• Exercise requirements
At the line with "rt None false, r)", start copying; carry on through the last line of the material below, exactly as written, and stop there.
________________________________________
Definition decodeActor (x : string * ActorPolicyNames) (r : Resiliency) : Resiliency * option config_error :=
  let t := x.2 in
  if bool_decide (ap_Scope t = EmptyString) && bool_decide (ap_CircuitBreaker t ≠ EmptyString) then (r, Some MissingScope)
  else
    let finish (p : ActorPolicies) :=
      let r := set_targets (apps r) (<[x.1 := p]> (actors r)) (components r) r in
      let '(c, err) := new_cache (cache_size (ap_CacheSize t) defaultActorCacheSize) in
      (set_caches (<[x.1 := c]> (actorCBCaches r)) (serviceCBs r) r, err) in
    if bool_decide (ap_CircuitBreaker t ≠ EmptyString) then
      match ParseActorCircuitBreakerScope (ap_Scope t) with
      | None => (r, Some (UnknownScope (ap_Scope t)))
      | Some scope =>
          finish {| pre_Retry := ap_Retry t; pre_CircuitBreaker := ap_CircuitBreaker t; pre_Scope := scope;
                    post_Timeout := ap_Timeout t |}
      end
    else finish {| pre_Retry := ap_Retry t; pre_CircuitBreaker := EmptyString;
                   pre_Scope := ActorCircuitBreakerScopeType; post_Timeout := ap_Timeout t |}.

Definition decodeComponent (x : string * ComponentPolicyNames) (r : Resiliency) : Resiliency * option config_error :=
  (set_targets (apps r) (actors r) (<[x.1 := x.2]> (components r)) r, None).

Definition decodeTargets (c : Configuration) : Resiliency → Resiliency * option config_error :=
  andThen (each decodeApp (c_Apps c))
    (andThen (each decodeActor (c_Actors c)) (each decodeComponent (c_Components c))).

Definition DecodeConfiguration (c : Configuration) (r : Resiliency) : Resiliency * option config_error :=
  andThen (decodePolicies c) (decodeTargets c) (set_names (c_Name c) (c_Namespace c) r).

(** A configuration that cannot be read is logged and the next one decoded. *)
Definition FromConfigurations (cs : list Configuration) : Resiliency :=
  foldl (λ r c, (DecodeConfiguration c r).1) (addBuiltInPolicies New) cs.

Definition filterResiliencyConfigs (cs : list Configuration) (runtimeID : string) : list Configuration :=
  filter (λ c, c_Scopes c = [] ∨ runtimeID ∈ c_Scopes c) cs.

(** ** Default policies *)

(** The policy types; the types of components and the directions are strings. *)
Inductive PolicyKind :=
| EndpointPolicyKind
| ActorPolicyKind
| ComponentPolicyKind (componentType componentDirection : string).

Definition getPolicyLevels (p : PolicyKind) : list string :=
  match p with
  | EndpointPolicyKind => ["App"%string]
  | ActorPolicyKind => ["Actor"%string]
  | ComponentPolicyKind ty dir =>
      [String.append ty (String.append "Component" dir); String.append "Component" dir; "Component"%string]
  end.

(** The templates "Default%sRetryPolicy" and so on. *)
Inductive DefaultPolicyTemplate := DefaultRetryTemplate | DefaultTimeoutTemplate | DefaultCircuitBreakerTemplate.

Definition template_suffix (t : DefaultPolicyTemplate) : string :=
  match t with
  | DefaultRetryTemplate => "RetryPolicy"
  | DefaultTimeoutTemplate => "TimeoutPolicy"
  | DefaultCircuitBreakerTemplate => "CircuitBreakerPolicy"
  end.

Definition sprintf_template (t : DefaultPolicyTemplate) (level : string) : string :=
  String.append "Default" (String.append level (template_suffix t)).

(** The names to try, the most specific first, and the one of the top level.
    The cache of the expansions is keyed by all its arguments. *)
Definition expandPolicyTemplate (p : PolicyKind) (t : DefaultPolicyTemplate) : list string * string :=
  (sprintf_template t <$> getPolicyLevels p, sprintf_template t EmptyString).

(** The first name that is defined, or the empty string. *)
Definition first_defined {V} (m : gmap string V) (typeTemplates : list string) (topLevel : string) : string :=
  match list_find (λ n, is_Some (m !! n)) typeTemplates with
  | Some (_, n) => n
  | None => if decide (is_Some (m !! topLevel)) then topLevel else EmptyString
  end.

Definition getDefaultRetryPolicy (p : PolicyKind) (r : Resiliency) : string :=
  let '(ts, top) := expandPolicyTemplate p DefaultRetryTemplate in first_defined (retries r) ts top.

Definition getDefaultTimeoutPolicy (p : PolicyKind) (r : Resiliency) : string :=
  let '(ts, top) := expandPolicyTemplate p DefaultTimeoutTemplate in first_defined (timeouts r) ts top.

Definition getDefaultCircuitBreakerPolicy (p : PolicyKind) (r : Resiliency) : string :=
  let '(ts, top) := expandPolicyTemplate p DefaultCircuitBreakerTemplate in first_defined (circuitBreakers r) ts top.

Definition getDefaultPolicy (p : PolicyKind) (r : Resiliency) : PolicyNames * bool :=
  let n := {| Timeout := getDefaultTimeoutPolicy p r; RetryName := getDefaultRetryPolicy p r;
              CircuitBreakerName := getDefaultCircuitBreakerPolicy p r |} in
  (n, negb (bool_decide (RetryName n = EmptyString)) || negb (bool_decide (Timeout n = EmptyString)) ||
      negb (bool_decide (CircuitBreakerName n = EmptyString))).

(** ** Policies *)

(** A policy as the callers get it: [policy_cb] points to its breaker. *)
Record policy := {
  policy_def : PolicyDefinition;
  policy_cb : option nat;
  policy_ctx : bool
}.

(** [addMetricsToPolicy]: a callback for every part that is set. *)
Definition addMetricsToPolicy (n : string) (t : Z) (rt : option Retry) (cb : option nat) (ctx : bool) : policy :=
  {| policy_def :=
       {| pd_name := n; pd_t := t; pd_r := rt; pd_cb := bool_decide (is_Some cb);
          addTimeoutActivatedMetric := bool_decide (t ≠ 0%Z);
          addRetryActivatedMetric := bool_decide (is_Some rt);
          addCBStateChangedMetric := bool_decide (is_Some cb) |};
     policy_cb := cb; policy_ctx := ctx |}.

Definition named_timeout (n : string) (r : Resiliency) : Z :=
  if decide (n = EmptyString) then 0%Z else default 0%Z (timeouts r !! n).

Definition named_retry (n : string) (r : Resiliency) : option Retry :=
  if decide (n = EmptyString) then None else retries r !! n.

(** [newCB]: a new breaker with the settings of the template. *)
Definition newCB (cbName : string) (template : CircuitBreaker) (r : Resiliency) : nat * Resiliency :=
  (length (breakers r), set_breakers (componentCBs r) (breakers r ++ [named_breaker cbName template]) r).

(** The lookup in an LRU cache that creates the breaker when it is not there;
    [save] stores the cache back. *)
Definition get_or_create (c : lru) (key : string) (template : CircuitBreaker)
    (save : lru → Resiliency → Resiliency) (r : Resiliency) : nat * Resiliency :=
  match lru_Get c key with
  | (Some cb, c') => (cb, save c' r)
  | (None, c') => let '(cb, r') := newCB key template r in (cb, save (lru_Add c' key cb) r')
  end.

Definition save_service (app : string) (c : lru) (r : Resiliency) : Resiliency :=
  set_caches (actorCBCaches r) (<[app := Some c]> (serviceCBs r)) r.

Definition save_actor (actorType : string) (c : lru) (r : Resiliency) : Resiliency :=
  set_caches (<[actorType := Some c]> (actorCBCaches r)) (serviceCBs r) r.

(** [getServiceCBCache] and [getActorCBCache]: the cache of the name, created
    when there is none; [None] on the error of the creation. *)
Definition getServiceCBCache (app : string) (r : Resiliency) : option lru * Resiliency :=
  match serviceCBs r !! app with
  | Some c => (c, r)
  | None =>
      match lru_New defaultEndpointCacheSize with
      | None => (None, r)
      | Some c => (Some c, save_service app c r)
      end
  end.

Definition getActorCBCache (app : string) (r : Resiliency) : option lru * Resiliency :=
  match actorCBCaches r !! app with
  | Some c => (c, r)
  | None =>
      match lru_New defaultEndpointCacheSize with
      | None => (None, r)
      | Some c => (Some c, save_actor app c r)
      end
  end.

Definition getCBFromCache (cache : option lru) (key : string) (template : CircuitBreaker)
    (save : lru → Resiliency → Resiliency) (r : Resiliency) : nat * Resiliency :=
  match cache with
  | None => newCB key template r
  | Some c => get_or_create c key template save r
  end.

(** The breaker of a target of the configuration: [cache] is the entry of its
    map of caches, and has a result only if the cache could be created. *)
Definition target_breaker (cbName : string) (cache : option (option lru)) (key : string)
    (save : lru → Resiliency → Resiliency) (r : Resiliency) : option (option nat * Resiliency) :=
  if decide (cbName = EmptyString) then Some (None, r)
  else match circuitBreakers r !! cbName with
       | None => Some (None, r)
       | Some template =>
           match cache with
           | None => Some (None, r)
           | Some None => None
           | Some (Some c) => let '(cb, r') := get_or_create c key template save r in Some (Some cb, r')
           end
       end.

Definition policy_name (kind a b : string) : string :=
  String.append kind (String.append "[" (String.append a (String.append ", " (String.append b "]")))).

Definition EndpointPolicy (app endpoint : string) (r : Resiliency) : option (policy * Resiliency) :=
  let n := policy_name "endpoint" app endpoint in
  match apps r !! app with
  | Some names =>
      '(cb, r') ← target_breaker (CircuitBreakerName names) (serviceCBs r !! app) endpoint (save_service app) r;
      Some (addMetricsToPolicy n (named_timeout (Timeout names) r) (named_retry (RetryName names) r) cb false, r')
  | None =>
      let '(names, ok) := getDefaultPolicy EndpointPolicyKind r in
      if ok then
        let t := named_timeout (Timeout names) r in
        let rt := named_retry (RetryName names) r in
        match (if decide (CircuitBreakerName names = EmptyString) then None else circuitBreakers r !! CircuitBreakerName names) with
        | None => Some (addMetricsToPolicy n t rt None false, r)
        | Some template =>
            let '(cache, r1) := getServiceCBCache app r in
            let '(cb, r2) := getCBFromCache cache endpoint template (save_service app) r1 in
            Some (addMetricsToPolicy n t rt (Some cb) false, r2)
        end
      else Some (addMetricsToPolicy n 0 None None false, r)
  end.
________________________________________
• Expected answer
        | None => Some (addMetricsToPolicy n t rt None false, r)
        | Some template =>
            let '(cache, r1) := getServiceCBCache app r in
            let '(cb, r2) := getCBFromCache cache endpoint template (save_service app) r1 in
            Some (addMetricsToPolicy n t rt (Some cb) false, r2)
        end
      else Some (addMetricsToPolicy n 0 None None false, r)
  end.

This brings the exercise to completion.